There's nothing like a good fetish to make you feel like being a mother hasn't made you lose your touch.
Warning: there will be nothing kinky here.
Sorry to disappoint, but I'm all about the purses.
Make that particular about my purses. And parenting is feeding that habit.
Because one of the first things you learn post-baby is you now have to carry half your house everywhere. The diapers, the wipes, the 16 changes in clothing.
I celebrated the day I was finally able to abandon the ugly diaper bag for a return to pursedom.
No, I didn't save it. Even though I was still debating should we or shouldn't we on baby number two. I wanted it gone.
And then I realized it didn't matter how old she was, I was forever destined to be a pack mule.
Enter the search for the perfect purse. Because as the contest going on over at HybridMom this week, challenging moms to show what's in their purse, proves, there's a particular balance to a mom's purse.
You want it to have enough room for everything.
You want it to be easily cleared of crumbs, able to withstand crayon wax, and of course sippy cup spill-resistant.

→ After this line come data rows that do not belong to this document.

(* ===== verification/EhFrame.v ===== *)
(** Decoding the .eh_frame_hdr of a dso: src/src/unwind_libunwind.c, dw_read,
    __dw_read_encoded_value, unwind_spec_ehframe and
    read_unwind_spec_eh_frame.

    A buffer is its bytes and the address it lies at (which pc-relative
    encodings add to the value); [None] is the result -EINVAL, and reading a
    byte outside the buffer faults. *)
From Stdlib Require Import ZArith Lia String.
From stdpp Require Import base tactics option list numbers gmap sorting.
From S2P Require Import Prelude RbTree RbSpec RbRep RbSearch DsoData SymbolElf Utility.

Local Open Scope Z_scope.

(** ** Encodings *)

Definition DW_EH_PE_FORMAT_MASK : Z := 0x0f.
Definition DW_EH_PE_APPL_MASK : Z := 0x70.
Definition DW_EH_PE_omit : Z := 0xff.
Definition DW_EH_PE_ptr : Z := 0x00.
Definition DW_EH_PE_udata4 : Z := 0x03.
Definition DW_EH_PE_udata8 : Z := 0x04.
Definition DW_EH_PE_sdata4 : Z := 0x0b.
Definition DW_EH_PE_sdata8 : Z := 0x0c.
Definition DW_EH_PE_absptr : Z := 0x00.
Definition DW_EH_PE_pcrel : Z := 0x10.

(** Little-endian words. *)
Fixpoint le_value (bs : list Z) : Z :=
  match bs with [] => 0 | b :: bs => b + 256 * le_value bs end.
Fixpoint le_bytes (n : nat) (v : Z) : list Z :=
  match n with O => [] | S n => v mod 256 :: le_bytes n (v / 256) end.

Section buffer.
Variables (base : Z) (mem : list Z).

(** [dw_read(ptr, type, end)] for a type of [n] bytes: the value and the
    advanced pointer. *)
Definition dw_read (ptr n end_ : Z) : outcome (option (Z * Z)) :=
  if end_ <? ptr + n then Ok None
  else if (base <=? ptr) && (ptr + n <=? base + Z.of_nat (length mem))
  then Ok (Some (le_value (slice mem (ptr - base) n), ptr + n))
  else Fault.

Definition __dw_read_encoded_value (p end_ encoding : Z) : outcome (option (Z * Z)) :=
  if encoding =? DW_EH_PE_omit then Ok (Some (0, p)) else
  if encoding =? DW_EH_PE_ptr then dw_read p 8 end_ else
  let appl := Z.land encoding DW_EH_PE_APPL_MASK in
  if negb (appl =? DW_EH_PE_absptr) && negb (appl =? DW_EH_PE_pcrel) then Ok None else
  let val := if appl =? DW_EH_PE_pcrel then w64 p else 0 in
  let encoding := if Z.land encoding 0x07 =? 0 then Z.lor encoding DW_EH_PE_udata4
                  else encoding in
  let fmt := Z.land encoding DW_EH_PE_FORMAT_MASK in
  let add (n : Z) (conv : Z → Z) :=
    match dw_read p n end_ with
    | Ok (Some (v, p')) => Ok (Some (w64 (val + conv v), p'))
    | o => o
    end in
  if fmt =? DW_EH_PE_sdata4 then add 4 (signed 32)
  else if fmt =? DW_EH_PE_udata4 then add 4 id
  else if fmt =? DW_EH_PE_sdata8 then add 8 (signed 64)
  else if fmt =? DW_EH_PE_udata8 then add 8 id
  else Ok None.
End buffer.

(** ** The header (unwind_libunwind.c:61-83, 178-226)

    [sizeof(struct eh_frame_hdr)], and the offset of [enc]. *)
Definition sizeof_hdr : Z := 20.
Definition offsetof_enc : Z := 4.

Definition of_outcome {S A} (o : outcome A) : cm S A := λ s,
  match o with
  | Ok a => Ok (a, s)
  | Fault => Fault
  | Abort => Abort
  | NoFuel => NoFuel
  end.

Section ehframe.
Variables (long_name : string) (sys_stat : string → option Z) (sys_open : string → Z)
          (errno : Z) (sys_fstat : Z → option Z) (sys_pread : Z → Z → Z → Z * list Z)
          (hdr_addr : Z)                     (* where the local [hdr] lies *)
          (elf_begin : Z → option elf).      (* libelf, on a descriptor *)

(** The three results are [*table_data], [*segbase] and [*fde_count]. *)
Definition unwind_spec_ehframe (offset : Z) : dm (option (Z * Z * Z)) :=
  '(r, hdr) ← dso__data_read_offset long_name sys_stat sys_open errno sys_fstat
                sys_pread offset sizeof_hdr;
  if negb (r =? sizeof_hdr) then mret None else
  let enc := hdr_addr + offsetof_enc in
  let end_ := hdr_addr + sizeof_hdr in
  let eh_frame_ptr_enc := nth 1 hdr 0 in
  let fde_count_enc := nth 2 hdr 0 in
  skip ← of_outcome (__dw_read_encoded_value hdr_addr hdr enc end_ eh_frame_ptr_enc);
  match skip with
  | None => mret None
  | Some (_, enc) =>
    count ← of_outcome (__dw_read_encoded_value hdr_addr hdr enc end_ fde_count_enc);
    match count with
    | None => mret None
    | Some (fde_count, enc) =>
      mret (Some (w64 ((enc - hdr_addr) + offset), offset, fde_count))
    end
  end.

(** [hdr_off] is the field [dso->data.eh_frame_hdr_offset]; the first result
    is its new value. *)
Definition read_unwind_spec_eh_frame (hdr_off : Z) : dm (Z * option (Z * Z * Z)) :=
  found ←
    (if hdr_off =? 0 then
       fd ← dso__data_get_fd long_name sys_stat sys_open;
       if fd <? 0 then mret None
       else
         let offset := elf_section_offset (elf_begin fd) ".eh_frame_hdr" in
         dso__data_put_fd;;
         mret (Some offset)
     else mret (Some hdr_off));
  match found with
  | None => mret (hdr_off, None)
  | Some offset =>
    if negb (offset =? 0) then
      r ← unwind_spec_ehframe offset; mret (offset, r)
    else mret (offset, None)
  end.
End ehframe.

(** ** Lemmas *)

Lemma le_bytes_length n v : length (le_bytes n v) = n.
Proof. revert v. induction n as [|n IH]; intros v; simpl; [done|]. by rewrite IH. Qed.

Lemma le_roundtrip n v : le_value (le_bytes n v) = v mod 256 ^ Z.of_nat n.
Proof.
  revert v. induction n as [|n IH]; intros v; simpl le_bytes; simpl le_value.
  - change (256 ^ Z.of_nat 0) with 1. by rewrite Z.mod_1_r.
  - rewrite IH. replace (256 ^ Z.of_nat (S n)) with (256 * 256 ^ Z.of_nat n)
      by (rewrite <- Z.pow_succ_r by lia; f_equal; lia).
    rewrite Z.rem_mul_r by lia. done.
Qed.

Definition is_byte (b : Z) : Prop := 0 ≤ b < 256.

Lemma le_value_range bs :
  Forall is_byte bs → 0 ≤ le_value bs < 256 ^ Z.of_nat (length bs).
Proof.
  induction 1 as [|b bs Hb _ IH]; simpl length; simpl le_value; [done|].
  replace (256 ^ Z.of_nat (S (length bs))) with (256 * 256 ^ Z.of_nat (length bs))
    by (rewrite <- Z.pow_succ_r by lia; f_equal; lia).
  unfold is_byte in Hb. lia.
Qed.

Lemma Forall_slice mem o n : Forall is_byte mem → Forall is_byte (slice mem o n).
Proof. intros H. unfold slice. by apply Forall_take, Forall_drop. Qed.

Section decode.
Context (base : Z) (mem : list Z).
Hypothesis Hmem : Forall is_byte mem.

Lemma dw_read_bounds p n end_ :
  base ≤ p → end_ ≤ base + Z.of_nat (length mem) → 0 ≤ n ≤ 8 →
  dw_read base mem p n end_ =
    (if end_ <? p + n then Ok None
     else Ok (Some (le_value (slice mem (p - base) n), p + n))).
Proof.
  intros Hp He Hn. unfold dw_read. destruct (Z.ltb_spec end_ (p + n)); [done|].
  by replace ((base <=? p) && (p + n <=? base + Z.of_nat (length mem))) with true by lia.
Qed.

Lemma dw_read_u64 p n end_ v p' :
  0 ≤ n ≤ 8 → base ≤ p → dw_read base mem p n end_ = Ok (Some (v, p')) →
  is_u64 v ∧ p' = p + n ∧ p + n ≤ end_.
Proof.
  unfold dw_read. intros Hn Hb H. repeat case_match; simplify_eq. split; [|lia].
  pose proof (le_value_range _ (Forall_slice mem (p - base) n Hmem)) as Hr.
  assert (256 ^ Z.of_nat (length (slice mem (p - base) n)) ≤ 256 ^ 8); [|unfold is_u64; lia].
  apply Z.pow_le_mono_r; [lia|]. unfold slice. rewrite length_take. lia.
Qed.
End decode.

(** ** What the decoder promises *)

(** The bytes of a value [v] encoded at address [p]; [None] when the format
    cannot hold it. *)
Definition dw_encode (encoding p v : Z) : option (list Z) :=
  if encoding =? DW_EH_PE_ptr then Some (le_bytes 8 v) else
  let rel := w64 (v - (if Z.land encoding DW_EH_PE_APPL_MASK =? DW_EH_PE_pcrel then p else 0)) in
  let fmt := Z.land encoding DW_EH_PE_FORMAT_MASK in
  if fmt =? DW_EH_PE_sdata4 then
    if (- 2 ^ 31 <=? signed 64 rel) && (signed 64 rel <? 2 ^ 31) then Some (le_bytes 4 rel) else None
  else if fmt =? DW_EH_PE_udata4 then
    if rel <? 2 ^ 32 then Some (le_bytes 4 rel) else None
  else if (fmt =? DW_EH_PE_sdata8) || (fmt =? DW_EH_PE_udata8) then Some (le_bytes 8 rel)
  else None.

(** The encodings the decoder supports besides [DW_EH_PE_omit]: absolute and
    pc-relative, in the four formats. *)
Definition dw_encodings : list Z :=
  [DW_EH_PE_ptr; 0x03; 0x04; 0x0b; 0x0c; 0x13; 0x14; 0x1b; 0x1c].

Lemma signed_w64 n z : n = 32 ∨ n = 64 → ∃ k, signed n z = z + k * 2 ^ n.
Proof.
  intros Hn. unfold signed. pose proof (Z.div_mod z (2 ^ n)) as Hd.
  destruct (Z.ltb_spec (z mod 2 ^ n) (2 ^ (n - 1))).
  - exists (- (z / 2 ^ n)). destruct Hn; subst; lia.
  - exists (- (z / 2 ^ n) - 1). destruct Hn; subst; lia.
Qed.

Lemma w64_eq a b k : is_u64 b → a = b + k * 2 ^ 64 → w64 a = b.
Proof. intros Hb ->. unfold w64. rewrite Z_mod_plus_full. by apply w64_small. Qed.

(** The four ways a field is added to the address it is relative to. *)
Lemma decode_sum val v rel :
  is_u64 v → rel = w64 (v - val) →
  (signed 64 rel = signed 32 (rel mod 2 ^ 32) → w64 (val + signed 32 (rel mod 2 ^ 32)) = v) ∧
  (rel < 2 ^ 32 → w64 (val + rel mod 2 ^ 32) = v) ∧
  w64 (val + signed 64 (rel mod 2 ^ 64)) = v ∧ w64 (val + rel mod 2 ^ 64) = v.
Proof.
  intros Hv ->. pose proof (w64_range (v - val)) as Hr. unfold is_u64 in Hr.
  assert (∃ k, w64 (v - val) = v - val + k * 2 ^ 64) as [k Hk].
  { exists (- ((v - val) / 2 ^ 64)). unfold w64. pose proof (Z.div_mod (v - val) (2 ^ 64)). lia. }
  rewrite (Z.mod_small (w64 (v - val)) (2 ^ 64)) by lia.
  destruct (signed_w64 64 (w64 (v - val))) as [j Hj]; [by right|]. split_and!.
  - intros <-. apply (w64_eq _ _ (k + j)); [done|]. rewrite Hj, Hk. lia.
  - intros Hlt. rewrite Z.mod_small by lia. apply (w64_eq _ _ k); [done|]. lia.
  - apply (w64_eq _ _ (k + j)); [done|]. rewrite Hj, Hk. lia.
  - apply (w64_eq _ _ k); [done|]. lia.
Qed.

Lemma signed_narrow rel :
  is_u64 rel → - 2 ^ 31 ≤ signed 64 rel < 2 ^ 31 →
  signed 64 rel = signed 32 (rel mod 2 ^ 32).
Proof.
  unfold is_u64, signed. intros Hr. rewrite (Z.mod_small rel) by lia.
  rewrite Z.mod_mod by lia. change (64 - 1) with 63. change (32 - 1) with 31.
  pose proof (Z.div_mod rel (2 ^ 32)). pose proof (Z.mod_pos_bound rel (2 ^ 32)).
  destruct (Z.ltb_spec rel (2 ^ 63)); intros Hs.
  - rewrite (Z.mod_small rel (2 ^ 32)) by lia. destruct (Z.ltb_spec rel (2 ^ 31)); lia.
  - assert (rel mod 2 ^ 32 = rel - (2 ^ 64 - 2 ^ 32)) as ->.
    { symmetry. apply (Z.mod_unique_pos _ _ (2 ^ 32 - 1)); lia. }
    destruct (Z.ltb_spec (rel - (2 ^ 64 - 2 ^ 32)) (2 ^ 31)); lia.
Qed.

You need it to hold matchbox cars. And hide the pack of Silly Bandz you picked up but are waiting for a particular "reward-worthy" moment to reveal.
And make it easy to find a spare pair of tweezers for removal of splinters from the aging playground swing set to minimize the amount of screaming.
And keep your tampons from being exposed when the 3-year-old turns it upside down in the middle of the grocery store.
If you've found one that does all of this, you have managed half the battle. But there's still a war to be won.
Because it has to do all of this ... and not look like a "mom bag."
And there, gentle reader, is the source of my unending fetishism. I have to keep shopping ... and shopping ... until I find just the right bag, right?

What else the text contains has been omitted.